Клава Назарова - Алексей Мусатов 16 стр.


* * *

Сейчас, выбравшись из вокзальной сутолоки, Федя и Капелюхин пересекли площадь и вышли на шоссе, ведущее на Остров и Пушкинские горы.

- Слушай, Федя! Не в службу, а в дружбу… - попросил Капелюхин. - Говори дома, что и я по здоровью в училище не попал. Ну, почки у меня там, печёнки-селезёнки… А то мне ребята проходу не дадут из-за этой математики.

Федя сделал вид, что не расслышал.

- Да нет… Куда тебе, правдолюбу… - махнул рукой Капелюхин. - Всё равно не смолчишь…

У автобусной остановки, обычно шумной и оживлённой, никого не было. Ребята подождали минут пятнадцать, потом спросили проходящего мимо пожилого мужчину, ходят ли автобусы на Остров?

- Да вы в себе? - удивился тот. - В Острове немцы третий день. Гляди, и здесь вот-вот будут. Чего вам в Остров-то приспичило?

- Родители у нас там.

- Наверное, уехали всё давно. Смотрите, сколько народу идёт! - Мужчина кивнул на дорогу, по которой тянулись беженцы.
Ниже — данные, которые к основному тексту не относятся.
(** A download that is accepted is verified, and changes nothing. *)
Lemma wp_download latest asset h :
  wp (download_and_verify latest asset) (fun h' r => exe h' = exe h /\ forall bs, r = Ok bs ->
    exists h1 h2 sums, download_asset (url asset) h = (h1, Ok bs) /\
      download_text_asset latest (lit "SHA256SUMS") h1 = (h2, Ok sums) /\
      listed sums (asset_name asset) (hex_encode (sha256 bs))) h.
Proof.
  unfold download_and_verify. apply wp_bind. unfold wp at 1. pose proof (download_exe (url asset) h) as H1.
  destruct (download_asset (url asset) h) as [h1 [bs|e]]; cbn [fst snd] in *; [|done].
  apply wp_bind. unfold wp at 1. pose proof (sums_exe latest (lit "SHA256SUMS") h1) as H2.
  destruct (download_text_asset latest (lit "SHA256SUMS") h1) as [h2 [sums|e]] eqn:Es; cbn [fst snd] in *; [|split; [congruence|done]].
  assert (exe h2 = exe h) as H3 by congruence.
  apply wp_bind, wp_lift. destruct (checksum_for sums (asset_name asset)) as [digest|] eqn:Ec; cbn [ok_or]; [|done].
  apply checksum_listed in Ec as [Hlisted Hlow]. apply wp_bind, wp_lift. unfold verify_hash. case_bool_decide as Hh; [|done].
  apply wp_ret. split; [done|]. intros bs' [= <-]. exists h1, h2, sums. rewrite Hlow in Hh. by rewrite Hh.
Qed.

Lemma wp_stage_binary bs h : wp (stage_binary bs) (fun h' r => exe h' = exe h /\ forall p, r = Ok p -> staged h' p = Some bs) h.
Proof.
  unfold wp, stage_binary. pose proof (create_law (staging_path h) h) as Hc.
  destruct (create_new (staging_path h) h) as [h1 [|]] eqn:Ec; [|done]. cbn [fst snd] in *.
  destruct (write_law _ bs _ _ Ec) as [Hw Hs]. destruct (write_all (staging_path h) bs h1) as [h2 [|]]; cbn [fst snd] in *;
    [|split; [congruence|done]]. specialize (Hs eq_refl).
  destruct (executable_law (staging_path h) h2) as [Hx Hk]. destruct (set_executable _ h2) as [h3 [|]]; cbn [fst snd] in *;
    (split; [congruence|]); [|done]. intros p [= <-]. congruence.
Qed.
Люди шли семьями и в одиночку, шли налегке и нагружённые вещами. Вещи везли в детских колясочках, на велосипедах, несли на носилках.

Федя и Борька растерянно переглянулись. В самом деле, зачем они пробираются домой, если в Острове уже фашисты? Может быть, им повернуть обратно и уйти вместе со всеми подальше в тыл?

Федя вспомнил наказ отца немедленно вернуться домой, если не поступит в училище.

- Всё же пойдём… Там видно будет, - вслух подумал он.

И ребята зашагали по шоссе.

Перед сумерками, поднявшись на увал, они заметили фашистских мотоциклистов. За ними двигалась колонна грузовиков с солдатами.

Федя потянул Капелюхина в придорожную канаву.

- Переждём лучше…

Борька отмахнулся и, помахивая чемоданчиком, продолжал шагать по дороге.

- Чего ты хорохоришься, Капелюха? - с досадой спросил Федя.

- А что нам, малярам… Идём себе и идём… Не по чьей-нибудь, по своей дороге шагаем.

- Они тебе покажут "свою дорогу".

- Объясним, на худой конец. Были, мол, в гостях, идём домой.

- Ты же ни в зуб ногой по-немецки.

- Ничего, как-нибудь объяснимся… в пределах школьной программы.

Федя зло посмотрел на приятеля. Кому не известно, что Борька был большой любитель пофорсить и пустить пыль в глаза! Поспорив с ребятами, он мог пройти по карнизу второго этажа, взбирался по водосточной трубе на крышу, прыгал "солдатиком" с цепного моста в Великую.

Чаще всего его ухарство кончалось плачевно. Борька срывался, падал, расшибался и неделями лежал в постели или ходил в повязках.

Мотоциклы приближались.

Федя схватил Капелюхина за руку и потащил в канаву.

- Балда! Фанфарон! Лежи здесь!

Прижавшись к прохладной земле, ребята долго лежали в канаве, пропуская мимо себя мотоциклы и машины с солдатами.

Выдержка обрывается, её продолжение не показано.